▶ [SUPPLIED DATA]:

Lemma without_object_contents id c i :
  em_wf (rc_extents c) →
  contents location (rc_extents (without_object id c)) i =
    match contents location (rc_extents c) i with
    | Some l => if l.1 =? id then None else Some l
    | None => None
    end.
Proof.
  intros Hwf. unfold contents. cbn.
  assert (em_wf (filter (λ p, cx_object_id (ext_value p.2) ≠ id) (rc_extents c))) as Hwf' by by apply em_wf_filter.
  destruct (em_find (rc_extents c) i) as [p|] eqn:Hf; cbn.
  - apply em_find_Some in Hf as [Hp Hi]; [|done].
    destruct (Z.eqb_spec (cx_object_id (ext_value p.2)) id) as [He|Hne].
    + rewrite (proj2 (em_find_None _ i Hwf')); [done|]. intros q [Hq1 Hq2]%list_elem_of_filter Hqi.
      assert (em_find (rc_extents c) i = Some q) as Hfq by by apply em_find_Some.
      rewrite (proj2 (em_find_Some _ i p Hwf)) in Hfq by done. injection Hfq as <-. done.
    + by rewrite (proj2 (em_find_Some _ i p Hwf')) by (split; [by apply list_elem_of_filter|done]).
  - rewrite (proj2 (em_find_None _ i Hwf')); [done|]. intros q [_ Hq]%list_elem_of_filter.
    by apply (proj1 (em_find_None _ i Hwf) Hf).
Qed.

(** *** What a list of objects charges *)

Definition charge_of (objects : btree CacheObject) (ids : list Z) : Z :=
  foldr (λ id acc, match bt_get id objects with Some o => co_charged_bytes o | None => 0 end + acc) 0 ids.

Lemma charge_of_perm objects ids ids' : ids ≡ₚ ids' → charge_of objects ids = charge_of objects ids'.
Proof. unfold charge_of. induction 1; cbn; lia. Qed.

Lemma charge_of_keys objects : bt_sorted objects → charge_of objects objects.*1 = charged_sum objects.
Proof.
  intros Hs. assert (∀ l, (∀ p, p ∈ l → p ∈ objects) → charge_of objects l.*1 = charged_sum l) as H; [|by apply H].
  induction l as [|[k o] l IH]; intros Hl; [done|]. rewrite charged_sum_cons. cbn.
  rewrite (proj2 (bt_get_elem _ k o Hs)) by set_solver. unfold charge_of in IH. rewrite IH by set_solver. lia.
Qed.
(** Applying a record is all or nothing.  A record inside the export with the next sequence number
    is written: afterwards exactly its bytes are visible in its range, and nothing else changed.  Any
    other record is refused and the view is as before. *)
Theorem apply_record_exact committed record v :
  view_inv committed v → record_ok record → vs_wal_debt_bytes v + zlen (rec_data record) ≤ u64_max →
  if bool_decide (br_start (rec_range record) + br_len (rec_range record) ≤ rs_size_bytes (vs_root v) ∧
                  rec_seq record = vs_last_applied_seq v + 1 ∧ rec_seq record ≤ u64_max)
  then ∃ v', apply_wal_record record v = (Ok tt, v') ∧ view_inv committed v' ∧
    vs_root v' = vs_root v ∧ vs_last_applied_seq v' = rec_seq record ∧
    vs_wal_debt_bytes v' = vs_wal_debt_bytes v + zlen (rec_data record) ∧
    ∀ i, visible committed v' i =
      if bool_decide (in_byte_range (rec_range record) i) then default x00 (record_byte record i)
      else visible committed v i
  else ∃ e, apply_wal_record record v = (Err e, v).
Proof.
  intros Hv Hrec Hd. pose proof (vi_seqs _ _ Hv) as Hseq. case_bool_decide as Hc.
  - destruct Hc as (Hp1 & Hp2 & Hp3).
    destruct (apply_wal_record_spec committed record v Hv Hrec Hp1 Hp2 Hp3 Hd)
      as (v' & ? & ? & ? & ? & ? & _ & _ & _ & ?). eauto 10.
  - apply apply_wal_record_errors; [lia|by destruct Hrec|]. intros (? & ? & ?). apply Hc. lia.
Qed.

Lemma apply_record_exact_witness :
  ∃ v', apply_wal_record sample_record sample_view = (Ok tt, v') ∧ vs_last_applied_seq v' = 1 ∧
        visible zero_committed v' 4097 = byte_of 1.
Proof.
  pose proof (apply_record_exact zero_committed sample_record sample_view sample_view_inv sample_record_ok) as H.
  destruct H as (v' & Hrun & _ & _ & Hl & _ & Hvis); [by_compute|].
  exists v'. split; [exact Hrun|]. split; [exact Hl|]. rewrite Hvis. reflexivity.
Defined.
Lemma insert_tree_records_view b now (db : SqliteDb) u (db' : SqliteDb) :
  tables_ok (db_tables db) → batch_ok b → insert_tree_records b now db = (Ok u, db') →
  published_view db db' b ∧ t_heads (db_tables db') = t_heads (db_tables db).
Proof.
  intros [Hsch _] (Hn & He & Hl) Hrun. unfold insert_tree_records in Hrun.
  apply mseq_inv in Hrun as (u1 & db1 & H1 & Hrun). apply mseq_inv in Hrun as (u2 & db2 & H2 & H3).
  apply (mfor_inserts _ _ _ _ _ _ (insert_node_record_inserts now)) in H1 as (Hnd1 & Hin1 & Hout1 & Ho1).
  apply (mfor_inserts _ _ _ _ _ _ insert_edge_record_inserts) in H2 as (Hnd2 & Hin2 & Hout2 & Ho2).
  apply (mfor_inserts _ _ _ _ _ _ (insert_leaf_record_inserts now)) in H3 as (Hnd3 & Hin3 & Hout3 & Ho3).
  injection Ho1 as Ho1e Ho1l Ho1x Ho1h. injection Ho2 as Ho2n Ho2l Ho2x Ho2h. injection Ho3 as Ho3n Ho3e Ho3x Ho3h.
  split; [|congruence]. split.
  - done.
  - intros n Hin. cbn. by rewrite (proj1 (Hin1 n Hin)).
  - intros n slot Hin. cbn. destruct (t_edges (db_tables db) !! (tn_id n, slot)) as [c|] eqn:Hc; [|done].
    destruct (so_edges _ Hsch _ _ Hc) as (_ & [row Hrow] & _). cbn in Hrow. by rewrite (proj1 (Hin1 n Hin)) in Hrow.
  - intros n Hin. cbn. rewrite Ho3n, Ho2n, (proj2 (Hin1 n Hin)). cbn. by rewrite node_row_parses by auto.
  - intros e Hin. cbn. rewrite Ho3e. change (te_parent_node_id e, te_slot e) with (edge_key e).
    rewrite (proj2 (Hin2 e Hin)). cbn. by rewrite edge_row_parses by auto.
  - intros l Hin. cbn. rewrite (proj2 (Hin3 l Hin)). cbn. by rewrite leaf_row_parses by auto.
  - intros id Hid. cbn. by rewrite Ho3n, Ho2n, Hout1.
  - intros p slot Hps. cbn. by rewrite Ho3e, Hout2, Ho1e.
  - intros id Hid. cbn. by rewrite Hout3, Ho2l, Ho1l.
Qed.

(** The view only depends on the tree tables. *)
Lemma published_view_tables (db0 db db1 db' : SqliteDb) b :
  published_view db db1 b → db_tables db = db_tables db0 →
  t_nodes (db_tables db') = t_nodes (db_tables db1) → t_edges (db_tables db') = t_edges (db_tables db1) →
  t_leaf_refs (db_tables db') = t_leaf_refs (db_tables db1) → published_view db0 db' b.
Proof.
  intros [? ? ? H1 H2 H3 H4 H5 H6] Ht Hn He Hl. split; cbn in *; rewrite ?Hn, ?He, ?Hl, <-?Ht; done.
Qed.

Lemma publish_in_tx_view now request (db : SqliteDb) x db' :
  tables_ok (db_tables db) → batch_ok (pu_records request) → publish_in_tx now request db = (Ok x, db') →
  (∃ current, x = Commit (Some (StaleHead current)) ∧ db_tables db' = db_tables db) ∨ x = Rollback None ∨
  ∃ record, x = Commit (Some (Published record)) ∧ r_head record = pu_next_head request ∧
    published_view db db' (pu_records request).
Proof.
  intros Hok Hb Hrun. unfold publish_in_tx in Hrun.
  apply mseq_inv in Hrun as (cur & db0 & Hcur & Hrun).
  apply fetch_by_id_inv in Hcur as (Ht0 & _).
  case_bool_decide; [done|]. case_bool_decide.
  { left. injection Hrun as <- <-. eauto. }
  apply mseq_inv in Hrun as (u & db1 & Hins & Hrun). inv_sql. apply u64_to_i64_inv in Ha, Ha0, Ha1, Ha2. subst.
  destruct (insert_tree_records_view _ _ _ _ _ ltac:(by rewrite Ht0) Hb Hins) as (Hview & Hheads).
  destruct (Z.eqb_spec a3 0) as [->|Hrows]; [injection Hrun as <- <-; by right; left|]. right. right. inv_sql.
  apply fetch_by_id_inv in Ha0 as (Ht4 & e' & r' & He' & Hr' & Hrec' & Hh').
  injection Ha as _ Ht3. rewrite <-Ht3 in *. exists a0. split; [done|].
  unfold update_head in Ha3. destruct (t_heads (db_tables db1) !! pu_export_id request) as [r|]; [|by injection Ha3 as <-].
  destruct (_ && _); [|by injection Ha3 as <-].
  destruct (head_check _) eqn:Hhc; cbn in Ha3; [|done]. destruct (null_or_key _ _); [|done]. injection Ha3 as <- Ht2.
  rewrite <-Ht2 in *. cbn in Hr'. rewrite lookup_insert_eq in Hr'. injection Hr' as <-. split.
  - eapply head_row_inj; [symmetry; by apply row_head_exact|done..].
  - apply (published_view_tables db db0 db1); [done|done|..]; rewrite Ht4; done.
Qed.

#[export] Instance sqlite_publisher_laws clock : @TreePublisherLaws SqliteDb (sqlite_publisher clock) _.
Proof.
  split.
  2: { intros db parent slot e. cbn. destruct (t_edges (db_tables db) !! (parent, slot)) as [child|]; cbn; [|done].
       unfold row_to_edge. intros H. destruct (NodeId_new parent) as [p| |] eqn:Hp; [|done..]. cbn in H.
       destruct (i64_to_u16 _ slot) as [sl| |] eqn:Hsl; [|done..]. cbn in H.
       destruct (NodeId_new child) as [c| |] eqn:Hc; [|done..]. cbn in H. injection H as <-. cbn.
       pose proof (non_empty_string_inv _ _ _ Hp) as ->. pose proof (non_empty_string_inv _ _ _ Hc) as ->.
       unfold i64_to_u16 in Hsl. case_match; [|done]. injection Hsl as <-. done. }
  intros db request Hok Hb. pose proof (proj1 (op_integrity (OpPublish clock request) db Hok)) as Hok'.
  cbn [store_publish sqlite_publisher run_op] in *.
  pose proof (publish_tame clock request db) as [Hnp Hf].
  destruct (publish_tree_update clock request db) as [res db'] eqn:Hrun. cbn in Hnp, Hf, Hok'.
  pose proof (publish_cases clock request db res db' Hok Hrun) as Hswap. cbv zeta in Hswap.
  unfold publish_tree_update in Hrun. unfold mseq at 1, mlift in Hrun.
  destruct (current_timestamp clock) as [now|e|]; [|injection Hrun as <- <-; by apply same_view_tables|injection Hrun as <- <-; done].
  unfold mseq at 1 in Hrun. destruct (transaction (publish_in_tx now request) db) as [o db1] eqn:Htx.
  destruct (is_ok o) eqn:Ho.
  2: { pose proof (transaction_err _ _ _ _ Htx Ho) as Ht. destruct o as [?|e|]; [done| |];
       injection Hrun as <- <-; [by apply same_view_tables|done]. }
  destruct o as [out| |]; [|done..]. apply transaction_inv in Htx as (db2 & db3 & Ht2 & Hcases).
  destruct Hcases as [[Hbody Ht]|[Hbody Ht]]; destruct (publish_in_tx_view _ _ _ _ _ ltac:(by rewrite Ht2) Hb Hbody)
    as [(cur & Hx & Heq)|[Hx|(record & Hx & Hhead & Hview)]]; try done; simplify_eq.
  - injection Hrun as <- <-. apply same_view_tables; [congruence|done].
  - injection Hrun as <- <-. split; [done|]. split; [done|]. split; [done|].
    split; [apply (published_view_tables db db2 db3); [done|done|by rewrite Ht..]|].
    destruct Hswap as (_ & Hold & Hnew & _ & _ & _ & _ & Hother). split; [done|]. split; [done|].
    intros other Hne. cbn. unfold head_of. by rewrite (proj1 (Hother other Hne)).
  - unfold fetch_export_record_by_id, mseq, mlift in Hrun.
    destruct (query (join_by_id (pu_export_id request)) db1) as [[row|e|] db4] eqn:Hq; apply query_tables in Hq.
    + destruct (record_of _ row) as [record|e|]; injection Hrun as <- <-; [| |done]; apply same_view_tables; (congruence || done).
    + injection Hrun as <- <-. apply same_view_tables; (congruence || done).
    + injection Hrun as <- <-. done.
Qed.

▶ [WORK ORDER]: Check each line of the records for the word "exists" and extract those that contain it.

▶ [EXERCISE OUTPUT]:
  exists v'. split; [exact Hrun|]. split; [exact Hl|]. rewrite Hvis. reflexivity.
  injection Ha as _ Ht3. rewrite <-Ht3 in *. exists a0. split; [done|].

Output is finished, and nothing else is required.